[Collected data]
------------

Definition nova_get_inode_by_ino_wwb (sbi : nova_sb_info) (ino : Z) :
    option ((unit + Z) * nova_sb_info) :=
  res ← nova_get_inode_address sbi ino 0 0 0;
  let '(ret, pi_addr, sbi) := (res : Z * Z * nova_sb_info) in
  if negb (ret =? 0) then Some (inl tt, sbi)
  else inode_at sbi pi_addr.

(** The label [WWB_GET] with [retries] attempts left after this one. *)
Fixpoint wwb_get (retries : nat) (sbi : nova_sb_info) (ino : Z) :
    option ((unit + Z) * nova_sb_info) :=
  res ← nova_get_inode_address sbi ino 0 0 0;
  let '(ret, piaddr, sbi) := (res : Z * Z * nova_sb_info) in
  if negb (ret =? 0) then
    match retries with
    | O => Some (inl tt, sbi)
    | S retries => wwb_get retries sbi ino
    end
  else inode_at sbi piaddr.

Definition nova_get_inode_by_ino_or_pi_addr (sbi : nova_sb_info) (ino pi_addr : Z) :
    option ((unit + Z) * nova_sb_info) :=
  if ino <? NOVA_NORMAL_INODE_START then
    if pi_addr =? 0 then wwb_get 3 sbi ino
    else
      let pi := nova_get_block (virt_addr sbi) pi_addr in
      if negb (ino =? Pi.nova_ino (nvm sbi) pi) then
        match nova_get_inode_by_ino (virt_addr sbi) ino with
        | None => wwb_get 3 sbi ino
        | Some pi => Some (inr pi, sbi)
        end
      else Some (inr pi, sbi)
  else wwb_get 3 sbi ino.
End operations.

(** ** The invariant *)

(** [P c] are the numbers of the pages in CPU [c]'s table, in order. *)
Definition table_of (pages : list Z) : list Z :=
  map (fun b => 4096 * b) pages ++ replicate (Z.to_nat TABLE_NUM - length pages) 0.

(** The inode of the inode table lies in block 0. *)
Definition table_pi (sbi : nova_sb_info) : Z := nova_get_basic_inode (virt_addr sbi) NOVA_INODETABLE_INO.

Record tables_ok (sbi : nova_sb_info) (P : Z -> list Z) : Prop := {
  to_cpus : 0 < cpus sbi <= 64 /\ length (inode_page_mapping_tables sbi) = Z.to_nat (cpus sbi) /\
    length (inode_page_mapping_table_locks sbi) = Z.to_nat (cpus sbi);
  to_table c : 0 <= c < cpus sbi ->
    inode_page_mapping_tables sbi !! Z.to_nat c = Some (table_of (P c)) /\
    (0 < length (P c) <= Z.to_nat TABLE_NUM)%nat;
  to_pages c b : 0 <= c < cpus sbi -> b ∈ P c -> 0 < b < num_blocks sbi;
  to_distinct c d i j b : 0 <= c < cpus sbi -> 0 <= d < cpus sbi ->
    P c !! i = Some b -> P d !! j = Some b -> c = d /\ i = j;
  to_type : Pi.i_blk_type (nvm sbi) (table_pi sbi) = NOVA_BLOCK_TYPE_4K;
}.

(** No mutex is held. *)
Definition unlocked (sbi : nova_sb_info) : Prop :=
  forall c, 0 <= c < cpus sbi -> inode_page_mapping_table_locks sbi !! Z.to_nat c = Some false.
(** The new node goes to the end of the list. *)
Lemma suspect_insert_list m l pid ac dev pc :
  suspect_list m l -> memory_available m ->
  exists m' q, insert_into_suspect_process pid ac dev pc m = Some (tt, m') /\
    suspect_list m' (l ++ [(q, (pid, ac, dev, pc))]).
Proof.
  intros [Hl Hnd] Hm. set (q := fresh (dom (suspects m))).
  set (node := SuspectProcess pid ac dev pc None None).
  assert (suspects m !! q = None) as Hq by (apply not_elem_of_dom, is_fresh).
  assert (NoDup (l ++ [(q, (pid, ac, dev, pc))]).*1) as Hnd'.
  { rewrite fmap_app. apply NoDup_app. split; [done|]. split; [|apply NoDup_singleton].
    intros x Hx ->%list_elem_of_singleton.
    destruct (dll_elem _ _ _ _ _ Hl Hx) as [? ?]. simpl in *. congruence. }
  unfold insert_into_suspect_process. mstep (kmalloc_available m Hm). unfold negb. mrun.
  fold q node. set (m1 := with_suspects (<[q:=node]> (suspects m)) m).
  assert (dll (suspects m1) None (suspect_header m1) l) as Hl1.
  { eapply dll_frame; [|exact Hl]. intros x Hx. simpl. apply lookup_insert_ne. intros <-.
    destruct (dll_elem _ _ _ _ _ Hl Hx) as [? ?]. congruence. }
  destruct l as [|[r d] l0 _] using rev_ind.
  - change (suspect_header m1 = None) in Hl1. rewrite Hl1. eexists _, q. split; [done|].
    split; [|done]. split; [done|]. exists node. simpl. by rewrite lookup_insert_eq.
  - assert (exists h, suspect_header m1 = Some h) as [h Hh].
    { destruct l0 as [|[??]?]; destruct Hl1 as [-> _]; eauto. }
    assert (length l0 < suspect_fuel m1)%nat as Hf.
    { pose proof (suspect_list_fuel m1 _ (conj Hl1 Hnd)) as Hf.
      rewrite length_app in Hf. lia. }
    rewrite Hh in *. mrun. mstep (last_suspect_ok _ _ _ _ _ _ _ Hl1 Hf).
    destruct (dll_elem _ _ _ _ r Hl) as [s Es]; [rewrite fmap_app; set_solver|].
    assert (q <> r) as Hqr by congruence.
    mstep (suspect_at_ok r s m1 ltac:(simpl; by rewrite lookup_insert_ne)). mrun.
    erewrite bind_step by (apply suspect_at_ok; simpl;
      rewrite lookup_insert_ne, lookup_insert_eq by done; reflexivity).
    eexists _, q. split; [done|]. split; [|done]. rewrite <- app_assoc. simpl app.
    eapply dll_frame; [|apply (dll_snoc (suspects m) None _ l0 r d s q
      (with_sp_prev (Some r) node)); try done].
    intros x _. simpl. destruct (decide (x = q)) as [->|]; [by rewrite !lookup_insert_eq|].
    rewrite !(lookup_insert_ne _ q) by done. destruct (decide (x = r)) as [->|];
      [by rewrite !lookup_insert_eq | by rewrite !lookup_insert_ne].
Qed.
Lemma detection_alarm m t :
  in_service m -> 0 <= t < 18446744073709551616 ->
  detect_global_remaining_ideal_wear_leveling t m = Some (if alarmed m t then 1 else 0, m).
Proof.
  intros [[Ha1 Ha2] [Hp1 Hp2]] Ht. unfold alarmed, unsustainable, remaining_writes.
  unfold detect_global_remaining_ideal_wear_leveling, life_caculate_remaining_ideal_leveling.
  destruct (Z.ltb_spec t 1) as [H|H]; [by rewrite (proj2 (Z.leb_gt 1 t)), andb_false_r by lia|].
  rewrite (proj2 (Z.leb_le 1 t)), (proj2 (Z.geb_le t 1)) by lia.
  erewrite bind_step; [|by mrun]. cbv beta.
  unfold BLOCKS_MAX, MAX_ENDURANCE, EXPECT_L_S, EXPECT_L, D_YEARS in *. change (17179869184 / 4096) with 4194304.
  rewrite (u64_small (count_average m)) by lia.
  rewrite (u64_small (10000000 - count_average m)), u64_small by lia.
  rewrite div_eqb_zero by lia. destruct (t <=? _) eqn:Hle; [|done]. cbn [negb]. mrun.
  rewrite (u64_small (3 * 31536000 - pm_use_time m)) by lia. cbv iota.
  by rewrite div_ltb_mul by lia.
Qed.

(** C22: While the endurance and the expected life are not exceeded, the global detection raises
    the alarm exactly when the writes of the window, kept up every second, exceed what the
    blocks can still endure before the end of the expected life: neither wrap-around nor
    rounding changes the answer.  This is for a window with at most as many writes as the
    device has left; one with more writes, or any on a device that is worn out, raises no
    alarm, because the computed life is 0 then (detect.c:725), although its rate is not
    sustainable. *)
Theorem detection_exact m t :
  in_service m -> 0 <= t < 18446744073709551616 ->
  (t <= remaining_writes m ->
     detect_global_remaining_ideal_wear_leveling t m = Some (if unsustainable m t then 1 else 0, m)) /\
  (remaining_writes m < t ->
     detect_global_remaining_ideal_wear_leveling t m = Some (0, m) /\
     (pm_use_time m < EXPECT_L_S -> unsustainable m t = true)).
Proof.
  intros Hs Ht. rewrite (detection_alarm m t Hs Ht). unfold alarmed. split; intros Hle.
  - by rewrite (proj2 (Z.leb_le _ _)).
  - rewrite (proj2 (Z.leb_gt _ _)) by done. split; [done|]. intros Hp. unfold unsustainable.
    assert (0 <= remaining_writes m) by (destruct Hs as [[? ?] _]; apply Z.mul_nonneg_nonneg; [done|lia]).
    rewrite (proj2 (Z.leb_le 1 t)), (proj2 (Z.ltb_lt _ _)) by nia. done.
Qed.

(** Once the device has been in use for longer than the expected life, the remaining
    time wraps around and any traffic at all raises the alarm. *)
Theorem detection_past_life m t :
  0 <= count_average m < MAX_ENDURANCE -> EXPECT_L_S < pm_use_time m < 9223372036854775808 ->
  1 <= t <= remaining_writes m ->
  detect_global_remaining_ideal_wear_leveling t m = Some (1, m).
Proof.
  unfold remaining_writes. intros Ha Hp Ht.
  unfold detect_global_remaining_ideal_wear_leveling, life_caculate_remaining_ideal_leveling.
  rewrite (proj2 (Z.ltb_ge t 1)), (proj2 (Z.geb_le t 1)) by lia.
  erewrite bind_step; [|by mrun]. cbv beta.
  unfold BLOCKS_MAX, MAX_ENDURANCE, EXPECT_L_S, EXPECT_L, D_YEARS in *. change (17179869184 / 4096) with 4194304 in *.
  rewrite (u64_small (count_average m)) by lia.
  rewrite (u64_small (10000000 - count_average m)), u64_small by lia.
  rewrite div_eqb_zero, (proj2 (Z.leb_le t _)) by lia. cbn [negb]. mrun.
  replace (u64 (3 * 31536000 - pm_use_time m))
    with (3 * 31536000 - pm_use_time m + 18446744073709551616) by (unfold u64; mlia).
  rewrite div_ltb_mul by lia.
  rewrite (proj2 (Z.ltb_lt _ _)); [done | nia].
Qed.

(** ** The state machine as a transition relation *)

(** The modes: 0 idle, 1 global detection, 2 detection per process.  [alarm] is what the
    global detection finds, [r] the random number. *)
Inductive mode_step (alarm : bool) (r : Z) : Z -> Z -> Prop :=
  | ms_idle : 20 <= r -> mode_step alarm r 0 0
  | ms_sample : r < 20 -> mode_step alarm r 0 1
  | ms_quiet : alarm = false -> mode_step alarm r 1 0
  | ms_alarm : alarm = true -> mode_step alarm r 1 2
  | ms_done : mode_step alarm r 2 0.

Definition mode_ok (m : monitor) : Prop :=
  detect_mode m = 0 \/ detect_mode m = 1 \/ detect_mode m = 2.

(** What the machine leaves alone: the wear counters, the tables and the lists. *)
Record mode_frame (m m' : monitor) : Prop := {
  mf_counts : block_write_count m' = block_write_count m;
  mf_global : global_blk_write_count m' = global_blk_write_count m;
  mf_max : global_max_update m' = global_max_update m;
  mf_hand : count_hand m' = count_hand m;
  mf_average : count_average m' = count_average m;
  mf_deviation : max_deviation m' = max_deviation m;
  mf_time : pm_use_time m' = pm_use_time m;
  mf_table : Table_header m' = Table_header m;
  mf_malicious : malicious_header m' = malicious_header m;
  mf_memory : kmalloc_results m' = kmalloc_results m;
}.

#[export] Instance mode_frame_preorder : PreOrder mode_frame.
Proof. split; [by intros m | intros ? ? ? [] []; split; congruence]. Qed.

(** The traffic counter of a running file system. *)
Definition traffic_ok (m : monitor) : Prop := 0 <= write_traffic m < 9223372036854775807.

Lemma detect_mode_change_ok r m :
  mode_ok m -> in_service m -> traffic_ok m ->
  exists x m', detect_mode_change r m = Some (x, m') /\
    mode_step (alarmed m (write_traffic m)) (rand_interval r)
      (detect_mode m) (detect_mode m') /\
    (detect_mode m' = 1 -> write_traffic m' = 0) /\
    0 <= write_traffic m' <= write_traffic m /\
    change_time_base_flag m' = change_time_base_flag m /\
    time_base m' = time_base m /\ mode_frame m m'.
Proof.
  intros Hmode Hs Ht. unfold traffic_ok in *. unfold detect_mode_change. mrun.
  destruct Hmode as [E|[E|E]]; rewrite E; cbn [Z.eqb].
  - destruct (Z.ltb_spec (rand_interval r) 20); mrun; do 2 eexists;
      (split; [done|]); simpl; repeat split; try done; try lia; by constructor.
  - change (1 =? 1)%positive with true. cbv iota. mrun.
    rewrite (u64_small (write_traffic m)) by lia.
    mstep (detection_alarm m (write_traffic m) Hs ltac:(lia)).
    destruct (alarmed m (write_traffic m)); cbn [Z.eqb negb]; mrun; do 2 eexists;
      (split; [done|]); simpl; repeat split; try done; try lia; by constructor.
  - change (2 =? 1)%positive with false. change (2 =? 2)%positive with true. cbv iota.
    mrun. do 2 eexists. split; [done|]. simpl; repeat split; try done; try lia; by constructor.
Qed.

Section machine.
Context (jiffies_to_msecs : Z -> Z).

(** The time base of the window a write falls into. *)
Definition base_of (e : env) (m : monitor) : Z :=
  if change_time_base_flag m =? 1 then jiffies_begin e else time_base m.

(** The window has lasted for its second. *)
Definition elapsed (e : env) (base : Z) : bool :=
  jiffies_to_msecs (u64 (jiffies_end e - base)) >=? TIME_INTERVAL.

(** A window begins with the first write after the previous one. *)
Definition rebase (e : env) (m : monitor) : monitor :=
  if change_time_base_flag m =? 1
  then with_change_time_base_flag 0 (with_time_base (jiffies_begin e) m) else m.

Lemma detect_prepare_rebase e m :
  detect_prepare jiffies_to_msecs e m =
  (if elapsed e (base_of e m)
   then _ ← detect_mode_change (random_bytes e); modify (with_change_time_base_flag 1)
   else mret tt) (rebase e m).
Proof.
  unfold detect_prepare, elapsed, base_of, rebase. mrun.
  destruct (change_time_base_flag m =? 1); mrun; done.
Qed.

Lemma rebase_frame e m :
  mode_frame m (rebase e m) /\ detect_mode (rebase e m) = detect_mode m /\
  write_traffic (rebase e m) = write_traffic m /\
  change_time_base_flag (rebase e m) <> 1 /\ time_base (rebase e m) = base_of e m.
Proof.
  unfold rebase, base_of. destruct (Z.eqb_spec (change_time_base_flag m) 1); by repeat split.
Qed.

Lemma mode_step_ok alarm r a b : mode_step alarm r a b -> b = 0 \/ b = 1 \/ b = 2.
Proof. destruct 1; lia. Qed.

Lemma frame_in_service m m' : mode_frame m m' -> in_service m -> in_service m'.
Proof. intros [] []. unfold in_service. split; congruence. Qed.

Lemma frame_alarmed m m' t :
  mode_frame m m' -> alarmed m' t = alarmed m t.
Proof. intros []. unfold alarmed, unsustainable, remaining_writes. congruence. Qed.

------------

> [PROBLEM TO SOLVE]: Your job is to copy out every line from the records above that has the word "elapsed".

> [RESPONSE]:
Definition elapsed (e : env) (base : Z) : bool :=
  (if elapsed e (base_of e m)
  unfold detect_prepare, elapsed, base_of, rebase. mrun.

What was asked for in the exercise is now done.